Not too late to be thinking about wildflowers, especially orchids, as emails from Bob and Lynne Davies relate.

"Bob and I hiked the Spruce Flats Falls trail at Tremont on Saturday. It’s only a mile, but it’s a good workout, with rocky and steep places. We had the bonus of finding four and maybe five species of wild orchids in bloom. We saw the expected Crane-fly Orchid (Tipularia) and Rattlesnake Plantain (Goodyera), but also Three-Birds Orchid and Southern Rein Orchid, two new species for both of us. Another plant we saw in bud but not blooming may have been an orchid, too.There was a nice patch of chanterelle mushrooms near the falls. Persimmon trees are starting to get a sprinkling of color already." Lynne


Monday, August 5, 2013

Bartram's oakleaf


Oakleaf hydrangea at UT Hospital

Whenever I encounter one of these lovely rusty things I say:

"Well hello, Mr. Bartram.
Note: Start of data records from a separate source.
(* ===== verification/Node.v ===== *)
(** * Node: the storage node (src/src/node.rs and its submodules)

    [StorageNode] runs two background tasks besides its methods: the WAL writer, which takes
    requests from a channel, appends their batches to the segment files and acknowledges
    them, and the replay task, which applies the written batches to the page store.  Here
    each turn of a task is an operation on the node's state, the channels are lists, and a
    method that waits for a task is two operations: up to the wait, and from it.

    The directory of a node holds the page file (part of [PageStore]), the WAL segments and
    the [wal_state] file.  Calls to the operating system fail as in [PageStore]: each takes
    the next entry of a list of faults.  The clock is an argument of the operations that
    read it, read once per operation. *)

From stdpp Require Import base numbers list list_numbers gmap fin_maps sorting.
From S2P Require Import Prelude Common SlottedPage WalCodec Mvcc PageStore.

Definition MAX_SEGMENT_SIZE : Z := 64 * 1024 * 1024.

Record StorageMaintenanceConfig := {
  mc_checkpoint : CheckpointConfig;
  truncate_wal_cfg : bool;
  max_wal_bytes : Z;
  max_wal_segments : Z;
  mvcc_gc_every_wal_batches : Z;
  wal_group_commit_max_batches : Z;
  wal_group_commit_wait_us : Z
}.

Record StorageMetricsInner := {
  wal_backpressure_count : Z;
  checkpoint_runs : Z;
  checkpoint_total_duration_ms : Z;
  checkpoint_last_duration_ms : Z;
  gc_runs : Z;
  gc_versions_removed_total : Z;
  gc_last_duration_ms : Z
}.

(** [ack] is the number of the [oneshot] channel the answer goes to. *)
Record WalWriteRequest := {
  batch : WalBatch;
  ack : option Z
}.

Record ReplayBuffer := {
  buf_bytes : Z;
  buf_records : list WalRecord
}.

(** The WAL segments by number, the [wal_state] file, and the failures to come. *)
Record WalDir := mkDir {
  segments : gmap Z bytes;
  wal_state : option bytes;
  dir_faults : list (option fault)
}.

Record WalWriter := {
  ww_file_id : Z;
  ww_size : Z
}.

Record PageStoreReplay := mkReplay {
  rp_store : PageStore;
  rp_dir : WalDir;
  rp_last_applied : Z;
  rp_index : gset Z;
  rp_applied : Z
}.

Definition default_maintenance : StorageMaintenanceConfig := {|
  mc_checkpoint := default_checkpoint_config;
  truncate_wal_cfg := true;
  max_wal_bytes := 512 * 1024 * 1024;
  max_wal_segments := 64;
  mvcc_gc_every_wal_batches := 128;
  wal_group_commit_max_batches := 64;
  wal_group_commit_wait_us := 200 |}.

(** ** WAL files (node_wal_files.rs) *)

Module WalFilesM.

Definition dir_sys : st WalDir Error (option fault) := fun d =>
  match dir_faults d with
  | [] => (Ret None, d)
  | f :: fs => (Ret f, mkDir (segments d) (wal_state d) fs)
  end.

Definition dir_ok : st WalDir Error unit :=
  f ← dir_sys; match f with Some f => throw (Io (fault_kind f)) | None => mret tt end.

Definition set_segments (s : gmap Z bytes) (d : WalDir) : WalDir := mkDir s (wal_state d) (dir_faults d).

(** [unwrap_or] on the result of a call: its error is dropped. *)
Definition unwrap_or {S A} (m : st S Error A) (a : A) : st S Error A := fun d =>
  match m d with
  | (Fail _, d) => (Ret a, d)
  | r => r
  end.

Definition create_wal_segment (file_id : Z) : st WalDir Error unit :=
  _ ← dir_ok; modify (fun d => set_segments (<[file_id := []]> (segments d)) d).

Definition segment_ids (d : WalDir) : list Z := merge_sort Z.le (map_to_list (segments d)).*1.

Definition list_wal_segments : st WalDir Error (list Z) := _ ← dir_ok; gets segment_ids.

Fixpoint sum_sizes (ids : list Z) (bytes : Z) : st WalDir Error Z :=
  match ids with
  | [] => mret bytes
  | id :: ids =>
      _ ← dir_ok;
      file ← gets (fun d => segments d !! id);
      match file with
      | Some file => sum_sizes ids (sat_add64 bytes (zlen file))
      | None => throw (Io NotFound)
      end
  end.

Definition wal_usage : st WalDir Error (Z * Z) :=
  segments ← list_wal_segments;
  bytes ← sum_sizes segments 0;
  mret (zlen segments, bytes).

Definition wal_usage_exceeds_limits (config : StorageMaintenanceConfig) (incoming_bytes : Z) :
    st WalDir Error (option (Z * Z)) :=
  '(segments, bytes) ← wal_usage;
  let bytes_over := max_wal_bytes config <? sat_add64 bytes incoming_bytes in
  let segments_over := max_wal_segments config <? segments in
  if bytes_over || segments_over then mret (Some (segments, bytes)) else mret None.

(** [read_wal_batch] on an open segment: the rest of the file is [file], and the system may
    fail the call. *)
Definition read_next {AL : Allocator} (file : bytes) : st WalDir Error (outcome Error (option WalBatch) * bytes) :=
  f ← dir_sys;
  match f with
  | Some f => mret (Fail (Io (fault_kind f)), file)
  | None => mret (WalCodec.read_wal_batch file)
  end.

(** The loop of [get_wal_segment_max_lsn]; each turn but the last consumes a frame, so the
    length of the file bounds them. *)
Fixpoint max_lsn_loop {AL : Allocator} (fuel : nat) (file : bytes) (max_lsn : Z) : st WalDir Error Z :=
  match fuel with
  | O => lift Spin
  | S fuel =>
      '(r, file) ← read_next file;
      match r with
      | Ret (Some batch) => max_lsn_loop fuel file (if max_lsn <? end_lsn batch then end_lsn batch else max_lsn)
      | Ret None => mret max_lsn
      | Fail _ => mret max_lsn
      | Panic => lift Panic
      | Spin => lift Spin
      end
  end.

Definition get_wal_segment_max_lsn {AL : Allocator} (file_id : Z) : st WalDir Error Z :=
  _ ← dir_ok;
  file ← gets (fun d => segments d !! file_id);
  match file with
  | Some file => max_lsn_loop (S (length file)) file 0
  | None => throw (Io NotFound)
  end.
Honored to remember you." 

A favorite among local landscapers, oakleaf hydrangea (Hydrangea quercifolia) gets its species name from none other than 18th-century American botanist John Bartram himself who named it from the Latin "quercus" meaning oak and "folium" meaning leaf. 
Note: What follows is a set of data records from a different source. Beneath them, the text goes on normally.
(* ===== verification/NodeSpec.v ===== *)
(** * NodeSpec: the log of a node, recovery from it, and commits

    What the directory of a node holds is described by the batches in each segment
    ([render]); the pages of a node by the map [contents] of its page store.  The lemmas
    follow a commit through the writer and the replay task, and recovery through the
    segments. *)

From stdpp Require Import base numbers list list_numbers gmap fin_maps sorting.
From S2P Require Import Prelude Common WalCodec Mvcc PageStore Node.

Module NodeSpec.
Import WalCodecSpec PageStoreSpec WalFilesM ReplayM NodeM.

Lemma wrap64_small v : 0 <= v < U64 -> wrap64 v = v.
Proof. intros H. unfold wrap64. by apply Z.mod_small. Qed.

(** ** The directory *)

Definition readable (b : WalBatch) : Prop := batch_ok b /\ zlen (WalCodec.encode_body b) <= MAX_WAL_FRAME_LEN.

Definition render (bs : list WalBatch) : bytes := concat (frame <$> bs).

(** The segments hold the frames of the batches of [L], and no call will fail. *)
Record dir_log (d : WalDir) (L : gmap Z (list WalBatch)) : Prop := {
  dl_faults : dir_faults d = [];
  dl_segments : segments d = render <$> L;
  dl_readable : map_Forall (fun _ bs => Forall readable bs) L
}.

Lemma dir_ok_none d : dir_faults d = [] -> dir_ok d = (Ret tt, d).
Proof. intros H. unfold dir_ok, dir_sys, mbind, st_bind. by rewrite H. Qed.

Lemma dir_sys_none d : dir_faults d = [] -> dir_sys d = (Ret None, d).
Proof. intros H. unfold dir_sys. by rewrite H. Qed.

Lemma list_wal_segments_none d : dir_faults d = [] -> list_wal_segments d = (Ret (segment_ids d), d).
Proof. intros H. unfold list_wal_segments. by rewrite (st_bind_ret _ _ _ _ _ (dir_ok_none d H)). Qed.

Lemma elem_segment_ids d id : id ∈ segment_ids d <-> is_Some (segments d !! id).
Proof.
  unfold segment_ids. rewrite merge_sort_Permutation, list_elem_of_fmap. split.
  - intros ([i f] & -> & Hin%elem_of_map_to_list). by exists f.
  - intros [f Hf]. exists (id, f). split; [done|]. by apply elem_of_map_to_list.
Qed.

Lemma segment_ids_nodup d : NoDup (segment_ids d).
Proof. unfold segment_ids. rewrite merge_sort_Permutation. apply NoDup_fst_map_to_list. Qed.

Lemma read_next_none {AL : Allocator} d file : dir_faults d = [] -> read_next file d = (Ret (WalCodec.read_wal_batch file), d).
Proof. intros H. unfold read_next. by rewrite (st_bind_ret _ _ _ _ _ (dir_sys_none d H)). Qed.

Lemma sum_sizes_none d ids : dir_faults d = [] -> (forall i, i ∈ ids -> is_Some (segments d !! i)) ->
  forall n, exists k, sum_sizes ids n d = (Ret k, d).
Proof.
  intros H. induction ids as [|i ids IH]; intros Hall n; [by eexists|]. cbn [sum_sizes].
  rewrite (st_bind_ret _ _ _ _ _ (dir_ok_none d H)), st_bind_gets.
  destruct (Hall i ltac:(by left)) as [f ->]. apply IH. intros j Hj. apply Hall. by right.
Qed.

Lemma wal_usage_none d config n : dir_faults d = [] -> exists o, wal_usage_exceeds_limits config n d = (Ret o, d).
Proof.
  intros H. unfold wal_usage_exceeds_limits.
  destruct (sum_sizes_none d (segment_ids d) H ltac:(intros i; apply elem_segment_ids) 0) as [k Hk].
  assert (Hu : wal_usage d = (Ret (zlen (segment_ids d), k), d)).
  { unfold wal_usage. rewrite (st_bind_ret _ _ _ _ _ (list_wal_segments_none d H)), (st_bind_ret _ _ _ _ _ Hk). done. }
  rewrite (st_bind_ret _ _ _ _ _ Hu). destruct (_ || _); by eexists.
Qed.

(** ** Reading a segment *)

Lemma read_end {AL : Allocator} : WalCodec.read_wal_batch [] = (Ret None, []).
Proof. reflexivity. Qed.

Lemma read_render {AL : Allocator} b bs : readable b -> WalCodec.read_wal_batch (render (b :: bs)) = (Ret (Some b), render bs).
Proof. intros [Hb Hl]. unfold render. cbn [fmap list_fmap concat]. by apply read_frame. Qed.

Lemma length_frame b : (1 <= length (frame b))%nat.
Proof.
  pose proof (zlen_frame b) as H. rewrite encoded_len_frame in H. pose proof (zlen_nonneg (WalCodec.encode_body b)).
  unfold zlen in *. lia.
Qed.

Lemma length_render bs : (length bs <= length (render bs))%nat.
Proof.
  induction bs as [|b bs IH]; [done|]. unfold render in *. cbn [fmap list_fmap concat length].
  rewrite length_app. pose proof (length_frame b). lia.
Qed.

Definition max_end (bs : list WalBatch) (m : Z) : Z := foldl (fun m b => Z.max m (end_lsn b)) m bs.

Lemma max_lsn_loop_render {AL : Allocator} d bs : dir_faults d = [] -> Forall readable bs ->
  forall fuel m, (length bs < fuel)%nat -> max_lsn_loop fuel (render bs) m d = (Ret (max_end bs m), d).
Proof.
  intros H. induction bs as [|b bs IH]; intros Hr fuel m Hf; (destruct fuel as [|fuel]; [cbn in Hf; lia|]); cbn [max_lsn_loop];
    rewrite (st_bind_ret _ _ _ _ _ (read_next_none d _ H)).
  - change (render []) with (@nil Z). by rewrite read_end.
  - apply Forall_cons in Hr as [Hb Hr]. rewrite read_render by done. cbn [length] in Hf. rewrite IH; [|done|lia].
    unfold max_end. cbn [foldl]. do 3 f_equal. destruct (Z.ltb_spec m (end_lsn b)); lia.
Qed.

Lemma segment_max_lsn {AL : Allocator} d L id bs :
  dir_log d L -> L !! id = Some bs -> get_wal_segment_max_lsn id d = (Ret (max_end bs 0), d).
Proof.
  intros [Hf Hs Hr] Hid. unfold get_wal_segment_max_lsn. rewrite (st_bind_ret _ _ _ _ _ (dir_ok_none d Hf)), st_bind_gets.
  rewrite Hs, lookup_fmap, Hid. cbn [fmap option_fmap option_map]. apply max_lsn_loop_render; [done|by apply (Hr id)|].
  pose proof (length_render bs). lia.
Qed.

Lemma max_end_le bs : forall m, m <= max_end bs m /\ forall b, b ∈ bs -> end_lsn b <= max_end bs m.
Proof.
  induction bs as [|b bs IH]; intros m; cbn.
  - split; [lia|]. intros b Hin. by apply elem_of_nil in Hin.
  - fold (max_end bs (Z.max m (end_lsn b))). destruct (IH (Z.max m (end_lsn b))) as [H1 H2]. split; [lia|].
    intros b' [->|Hin]%elem_of_cons; [lia|by apply H2].
Qed.

(** ** Truncation *)

(** What truncation removes: whole segments, all of whose batches end below the LSN. *)
Record truncated (L L' : gmap Z (list WalBatch)) (keep : list Z) (l : Z) : Prop := {
  tr_sub : forall id bs, L' !! id = Some bs -> L !! id = Some bs;
  tr_keep : forall id, id ∈ keep -> L' !! id = L !! id;
  tr_gone : forall id bs, L !! id = Some bs -> L' !! id = None -> Forall (fun b => end_lsn b <= l) bs
}.

Lemma truncated_refl L keep l : truncated L L keep l.
Proof. split; [done|done|]. intros id bs H1 H2. by rewrite H1 in H2. Qed.

Lemma truncated_trans L1 L2 L3 keep l : truncated L1 L2 keep l -> truncated L2 L3 keep l -> truncated L1 L3 keep l.
Proof.
  intros [A1 B1 C1] [A2 B2 C2]. split.
  - intros id bs H. by apply A1, A2.
  - intros id Hid. by rewrite B2, B1.
  - intros id bs H1 H3. destruct (L2 !! id) as [bs'|] eqn:H2; [|by eapply C1].
    pose proof (A1 _ _ H2) as H. rewrite H in H1. injection H1 as <-. by eapply C2.
Qed.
Bartram discovered the native shrub on his botanizing exploration from the Carolinas to the Florida panhandle in the 1770s.

After the white flowers fade they age to creamy white to pink to a rusty patina that's eye-catching.




 

Friday, August 2, 2013

big leaf, none bigger


And speaking of magnolias—and I like to speak about them—the bigleaf magnolia (Magnolia macrophylla—named by André Michaux himself) is one of the hardest to locate in East Tennessee, they are more at home in southern Mississippi/Alabama.

The name fits. Does it ever fit! This tree boasts the largest simple leaf and single flower of any native plant in North America. They're tropical looking. Individual leaves can be up to 30 inches long and 12 inches broad. A bigleaf's branches often bend under the weight of their own heavy foliage.

Bigleaf range. Wiki Media. 
The big leaves suit the bigleaf well allowing them to tolerant the low light levels in the understory. It does not need full sun to survive once established, dappled is just great, although, it cannot survive in full shade.

I took the photo at the top of this post along a mountain road in the Cumberlands near Royal Blue. I also measured the longest leaf and it was indeed a whopping 30 inches long. 

My long ago botany professor at UT, Dr. Aaron Sharp, taught me there were seven magnolias in our area: Fraser, cucumber, umbrella, bigleaf, Southern, sweetbay and the tuliptree, a.k.a. yellow poplar which is not a poplar at all. 


Thursday, August 1, 2013

old Fraser




I have not yet been able to photograph the flower of a Fraser magnolia but here's an old illustration from “Curtis's Botanical Magazine,” (London, 1809, volume 30, plate 1206).

How could I capture it any better with a mere camera?

Started by William Curtis in 1787, the periodical that bears his name is the longest running botanical magazine in the world. Its publication continues to this day.